**WHAT IS NEEDED:** Sort through the entries below and pull out lines containing the word "Copies".

**RECORDS SHOWN:**
────────────────────
(* ===== verification/ServerState.v ===== *)
(** * The state of the server ([src/server/ua_server_internal.h])

    SecureChannels, sessions and connections point to each other and are freed
    at different times.  They live on a heap here, under their addresses; an
    operation is a computation [M] over the state of the server that is [None]
    when the code would follow a dangling pointer or take an element out of a
    list that does not contain it.

    [malloc] may fail: [malloc_ok n] tells whether the [n]-th allocation
    succeeds, and a new object gets the number of its allocation as address.
    [buffer_ok n] and [chunk_ok n] are the same for the buffers of connections
    and channels, in an operation that starts after [n] allocations.
    The clocks stand still while an operation runs; they advance between two
    operations.  The model is of the build without threads and without
    subscriptions. *)

From Stdlib Require Import ZArith Lia SpecFloat.
From stdpp Require Import base list numbers tactics sets gmap.
From S2P Require Import Prelude StateMonad UaTypes UaValue BinarySize BinaryEncode BinaryDecode BinarySpec FieldCodec Connection SecureChannel.

(** ** Configuration and environment *)

(** An endpoint: its security policy with the algorithm that signs with the
    certificates, and what is told about it. *)
Record UA_Endpoint (C D : Type) := mkEndpoint {
  securityPolicy : UA_SecurityPolicy C;
  certSign_uri : UA_String;
  certSign_sign : C -> list Z -> status * list Z;
  certSign_verify : C -> list Z -> list Z -> status;
  certSign_getLocalSignatureSize : C -> Z;
  endpointDescription : D
}.

Arguments securityPolicy {C D}. Arguments certSign_uri {C D}.
Arguments certSign_sign {C D}. Arguments certSign_verify {C D}.
Arguments certSign_getLocalSignatureSize {C D}. Arguments endpointDescription {C D}.

Class ServerEnv := {
  PolicyContext : Type;                (* contexts of the security policies *)
  null_context : PolicyContext;
  EndpointDescription : Type;          (* generated types *)
  null_endpoint : EndpointDescription;
  with_endpointUrl : UA_String -> EndpointDescription -> EndpointDescription;
  ApplicationDescription : Type;
  null_application : ApplicationDescription;
  UserIdentityToken : Type;

  endpoints : list (UA_Endpoint PolicyContext EndpointDescription);   (* configuration *)
  maxSecureChannels : Z;
  maxSecurityTokenLifetime : Z;
  maxSessions : Z;
  maxSessions_range : 0 <= maxSessions < 2 ^ 32;
  maxSessionTimeout : double;
  accessControl_activateSession : UA_NodeId -> UserIdentityToken -> Z -> status * Z;

  malloc_ok : nat -> bool;             (* operating system *)
  buffer_ok : nat -> nat -> bool;
  chunk_ok : nat -> Z -> bool;
  UA_Guid_random : nat -> UA_Guid;
  Net : Type;
  socket_send : Net -> nat -> list Z -> bool * Net
}.

Section State.
Context {E : ServerEnv}.

Abbreviation endpoint := (UA_Endpoint PolicyContext EndpointDescription).

(** ** Objects *)

(** The record of [SecureChannel.v] and the pointers of a channel: its
    connection and the sessions attached to it, the newest first.  The fields
    [connection] and [sessions] of the record hold what the pointers point to;
    they are filled in by [load_channel] and empty on the heap. *)
Record channel_list_entry := mkEntry {
  e_endpoint : endpoint;
  e_channel : UA_SecureChannel PolicyContext;
  e_connection : option nat;
  e_sessions : list nat
}.

Definition set_e_channel (e : channel_list_entry) ch :=
  mkEntry (e_endpoint e) ch (e_connection e) (e_sessions e).
Definition set_e_connection (e : channel_list_entry) c :=
  mkEntry (e_endpoint e) (e_channel e) c (e_sessions e).
Definition set_e_sessions (e : channel_list_entry) l :=
  mkEntry (e_endpoint e) (e_channel e) (e_connection e) l.

Record UA_Session := mkSession {
  authenticationToken : UA_NodeId;     (* header *)
  s_channel : option nat;
  clientDescription : ApplicationDescription;
  sessionName : UA_String;
  activated : bool;
  sessionHandle : Z;
  sessionId : UA_NodeId;
  maxRequestMessageSize : Z;
  maxResponseMessageSize : Z;
  timeout : double;
  validTill : Z;
  serverNonce : list Z;
  availableContinuationPoints : Z
}.

Definition set_s_channel (s : UA_Session) a :=
  mkSession (authenticationToken s) a (clientDescription s) (sessionName s) (activated s)
    (sessionHandle s) (sessionId s) (maxRequestMessageSize s) (maxResponseMessageSize s)
    (timeout s) (validTill s) (serverNonce s) (availableContinuationPoints s).
Definition set_activated (s : UA_Session) b :=
  mkSession (authenticationToken s) (s_channel s) (clientDescription s) (sessionName s) b
    (sessionHandle s) (sessionId s) (maxRequestMessageSize s) (maxResponseMessageSize s)
    (timeout s) (validTill s) (serverNonce s) (availableContinuationPoints s).
Definition set_handle (s : UA_Session) h :=
  mkSession (authenticationToken s) (s_channel s) (clientDescription s) (sessionName s)
    (activated s) h (sessionId s) (maxRequestMessageSize s) (maxResponseMessageSize s)
    (timeout s) (validTill s) (serverNonce s) (availableContinuationPoints s).
Definition set_ids (s : UA_Session) id token :=
  mkSession token (s_channel s) (clientDescription s) (sessionName s) (activated s)
    (sessionHandle s) id (maxRequestMessageSize s) (maxResponseMessageSize s)
    (timeout s) (validTill s) (serverNonce s) (availableContinuationPoints s).
Definition set_timeout (s : UA_Session) t :=
  mkSession (authenticationToken s) (s_channel s) (clientDescription s) (sessionName s)
    (activated s) (sessionHandle s) (sessionId s) (maxRequestMessageSize s)
    (maxResponseMessageSize s) t (validTill s) (serverNonce s) (availableContinuationPoints s).
Definition set_validTill (s : UA_Session) t :=
  mkSession (authenticationToken s) (s_channel s) (clientDescription s) (sessionName s)
    (activated s) (sessionHandle s) (sessionId s) (maxRequestMessageSize s)
    (maxResponseMessageSize s) (timeout s) t (serverNonce s) (availableContinuationPoints s).
Definition set_serverNonce (s : UA_Session) n :=
  mkSession (authenticationToken s) (s_channel s) (clientDescription s) (sessionName s)
    (activated s) (sessionHandle s) (sessionId s) (maxRequestMessageSize s)
    (maxResponseMessageSize s) (timeout s) (validTill s) n (availableContinuationPoints s).
Definition set_client (s : UA_Session) d reqSize respSize :=
  mkSession (authenticationToken s) (s_channel s) d (sessionName s)
    (activated s) (sessionHandle s) (sessionId s) reqSize respSize
    (timeout s) (validTill s) (serverNonce s) (availableContinuationPoints s).
Definition set_sessionName (s : UA_Session) n :=
  mkSession (authenticationToken s) (s_channel s) (clientDescription s) n
    (activated s) (sessionHandle s) (sessionId s) (maxRequestMessageSize s)
    (maxResponseMessageSize s) (timeout s) (validTill s) (serverNonce s)
    (availableContinuationPoints s).

(** ** The server *)

(** Delayed callbacks: free a channel, free a session. *)
Inductive UA_DelayedCallback :=
| removeSecureChannelCallback (entry : nat)
| removeSessionCallback (entry : nat).

#[export] Instance UA_DelayedCallback_eq_dec : EqDecision UA_DelayedCallback.
Proof. solve_decision. Defined.

Record UA_SecureChannelManager := mkCM {
  channels : list nat;
  currentChannelCount : Z;
  lastChannelId : Z;
  lastTokenId : Z
}.

Record UA_SessionManager := mkSM {
  sm_sessions : list nat;
  currentSessionCount : Z
}.

Record Heap := mkHeap {
  h_channels : gmap nat channel_list_entry;
  h_sessions : gmap nat UA_Session;
  h_connections : gmap nat UA_Connection
}.

(** Clocks, numbers of allocations and of random identifiers so far, the
    network, and the calls of [accessControl.closeSession], the last first. *)
Record World := mkWorld {
  monotonic : Z;
  wallclock : Z;
  allocs : nat;
  randoms : nat;
  net : Net;
  closeSession_calls : list (UA_NodeId * Z)
}.

Record UA_Server := mkServer {
  secureChannelManager : UA_SecureChannelManager;
  sessionManager : UA_SessionManager;
  delayedCallbacks : list UA_DelayedCallback;
  heap : Heap;
  world : World
}.

Definition with_cm (s : UA_Server) cm :=
  mkServer cm (sessionManager s) (delayedCallbacks s) (heap s) (world s).
Definition with_sm (s : UA_Server) sm :=
  mkServer (secureChannelManager s) sm (delayedCallbacks s) (heap s) (world s).
Definition with_delayed (s : UA_Server) d :=
  mkServer (secureChannelManager s) (sessionManager s) d (heap s) (world s).
Definition with_heap (s : UA_Server) h :=
  mkServer (secureChannelManager s) (sessionManager s) (delayedCallbacks s) h (world s).
Definition with_world (s : UA_Server) w :=
  mkServer (secureChannelManager s) (sessionManager s) (delayedCallbacks s) (heap s) w.

Definition with_h_channels (h : Heap) x := mkHeap x (h_sessions h) (h_connections h).
Definition with_h_sessions (h : Heap) x := mkHeap (h_channels h) x (h_connections h).
Definition with_h_connections (h : Heap) x := mkHeap (h_channels h) (h_sessions h) x.

Definition with_allocs (w : World) n :=
  mkWorld (monotonic w) (wallclock w) n (randoms w) (net w) (closeSession_calls w).
Definition with_randoms (w : World) n :=
  mkWorld (monotonic w) (wallclock w) (allocs w) n (net w) (closeSession_calls w).
Definition with_net (w : World) n :=
  mkWorld (monotonic w) (wallclock w) (allocs w) (randoms w) n (closeSession_calls w).
Definition with_closed (w : World) l :=
  mkWorld (monotonic w) (wallclock w) (allocs w) (randoms w) (net w) l.
Definition with_clocks (w : World) m d :=
  mkWorld m d (allocs w) (randoms w) (net w) (closeSession_calls w).

(** ** Computations *)

Abbreviation M := (state_m UA_Server).

Definition deref_channel (a : nat) : M channel_list_entry :=
  h ← gets heap; the (h_channels h !! a).
Definition deref_session (a : nat) : M UA_Session :=
  h ← gets heap; the (h_sessions h !! a).
Definition deref_connection (a : nat) : M UA_Connection :=
  h ← gets heap; the (h_connections h !! a).

Definition write_channel (a : nat) (e : channel_list_entry) : M unit :=
  _ ← deref_channel a;
  modify (fun s => with_heap s (with_h_channels (heap s) (<[a := e]> (h_channels (heap s))))).
Definition write_session (a : nat) (x : UA_Session) : M unit :=
  _ ← deref_session a;
  modify (fun s => with_heap s (with_h_sessions (heap s) (<[a := x]> (h_sessions (heap s))))).
Definition write_connection (a : nat) (x : UA_Connection) : M unit :=
  _ ← deref_connection a;
  modify (fun s =>
    with_heap s (with_h_connections (heap s) (<[a := x]> (h_connections (heap s))))).

(** [UA_free] *)
Definition free_channel (a : nat) : M unit :=
  _ ← deref_channel a;
  modify (fun s => with_heap s (with_h_channels (heap s) (delete a (h_channels (heap s))))).
Definition free_session (a : nat) : M unit :=
  _ ← deref_session a;
  modify (fun s => with_heap s (with_h_sessions (heap s) (delete a (h_sessions (heap s))))).
Definition free_connection (a : nat) : M unit :=
  _ ← deref_connection a;
  modify (fun s => with_heap s (with_h_connections (heap s) (delete a (h_connections (heap s))))).

(** [UA_malloc]: the address, if there is memory. *)
Definition malloc : M (option nat) :=
  n ← gets (fun s => allocs (world s));
  _ ← modify (fun s => with_world s (with_allocs (world s) (S n)));
  mret (if malloc_ok n then Some n else None).

(** New objects. *)
Definition new_channel (a : nat) (e : channel_list_entry) : M unit :=
  modify (fun s => with_heap s (with_h_channels (heap s) (<[a := e]> (h_channels (heap s))))).
Definition new_session (a : nat) (x : UA_Session) : M unit :=
  modify (fun s => with_heap s (with_h_sessions (heap s) (<[a := x]> (h_sessions (heap s))))).
Definition new_connection (a : nat) (x : UA_Connection) : M unit :=
  modify (fun s =>
    with_heap s (with_h_connections (heap s) (<[a := x]> (h_connections (heap s))))).

(** [UA_DateTime_nowMonotonic], [UA_DateTime_now] *)
Definition nowMonotonic : M Z := gets (fun s => monotonic (world s)).
Definition now : M Z := gets (fun s => wallclock (world s)).

(** Copies of a byte string: an empty one needs no memory. *)
Definition copy_bytes (l : list Z) : M (status * list Z) :=
  if zlen l =? 0 then mret (GOOD, [])
  else
    p ← malloc;
    mret (match p with Some _ => (GOOD, l) | None => (BADOUTOFMEMORY, []) end).

Definition copy_string (l : UA_String) : M (status * UA_String) :=
  if arr_length l =? 0 then mret (GOOD, l)
  else
    p ← malloc;
    mret (match p with Some _ => (GOOD, l) | None => (BADOUTOFMEMORY, ArrNull) end).

(** Copies of a structure of a generated type, as a whole. *)
Definition copy_struct {A} (null a : A) : M (status * A) :=
  p ← malloc;
  mret (match p with Some _ => (GOOD, a) | None => (BADOUTOFMEMORY, null) end).

(** ** Connections and channels *)

(** [ServerNetworkLayerTCP_close] *)
Definition connection_close (c : nat) : M unit :=
  conn ← deref_connection c;
  write_connection c
    (mkConnection UA_CONNECTION_CLOSED (localConf conn) (remoteConf conn) (conn_channel conn)
       (incompleteMessage conn)).

Definition detachSecureChannel (c : nat) : M unit :=
  conn ← deref_connection c;
  _ ← match conn_channel conn with
      | Some a =>
          e ← deref_channel a;
          if decide (e_connection e = Some c)
          then write_channel a (set_e_connection e None) else mret tt
      | None => mret tt
      end;
  conn ← deref_connection c;
  write_connection c (set_channel conn None).

Definition attachSecureChannel (c a : nat) : M unit :=
  e ← deref_channel a;
  match e_connection e with
  | None =>
      _ ← write_channel a (set_e_connection e (Some c));
      conn ← deref_connection c;
      write_connection c (set_channel conn (Some a))
  | Some _ => mret tt
  end.

(** The record of a channel with what its pointers point to. *)
Definition load_channel (a : nat) : M (UA_SecureChannel PolicyContext) :=
  e ← deref_channel a;
  conn ← match e_connection e with
         | Some c => x ← deref_connection c; mret (Some x)
         | None => mret None
         end;
  h ← gets heap;
  mret (mkChannel (ch_state (e_channel e)) (securityMode (e_channel e))
          (securityToken (e_channel e)) (nextSecurityToken (e_channel e))
          (channelContext (e_channel e)) conn (remoteCertificate (e_channel e))
          (remoteCertificateThumbprint (e_channel e)) (remoteNonce (e_channel e))
          (localNonce (e_channel e)) (receiveSequenceNumber (e_channel e))
          (sendSequenceNumber (e_channel e))
          (omap (fun x => authenticationToken <$> (h_sessions h !! x)) (e_sessions e))
          (chunks (e_channel e))).

(** The policy of a channel. *)
Definition e_policy (e : channel_list_entry) := securityPolicy (e_endpoint e).

(** Write the data of a channel back. *)
Definition store_channel (a : nat) (ch : UA_SecureChannel PolicyContext) : M unit :=
  e ← deref_channel a;
  write_channel a (set_e_channel e
    (mkChannel (ch_state ch) (securityMode ch) (securityToken ch) (nextSecurityToken ch)
       (channelContext ch) None (remoteCertificate ch) (remoteCertificateThumbprint ch)
       (remoteNonce ch) (localNonce ch) (receiveSequenceNumber ch) (sendSequenceNumber ch) []
       (chunks ch))).

(** ** Delayed callbacks ([src/server/ua_server_worker.c]) *)

Definition UA_Server_delayedCallback (d : UA_DelayedCallback) : M status :=
  dc ← malloc;
  match dc with
  | None => mret BADOUTOFMEMORY
  | Some _ =>
      _ ← modify (fun s => with_delayed s (d :: delayedCallbacks s));
      mret GOOD
  end.
End State.

Abbreviation M := (state_m UA_Server).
────────────────────
**RESULT OF THIS TASK:**
(** Copies of a byte string: an empty one needs no memory. *)
(** Copies of a structure of a generated type, as a whole. *)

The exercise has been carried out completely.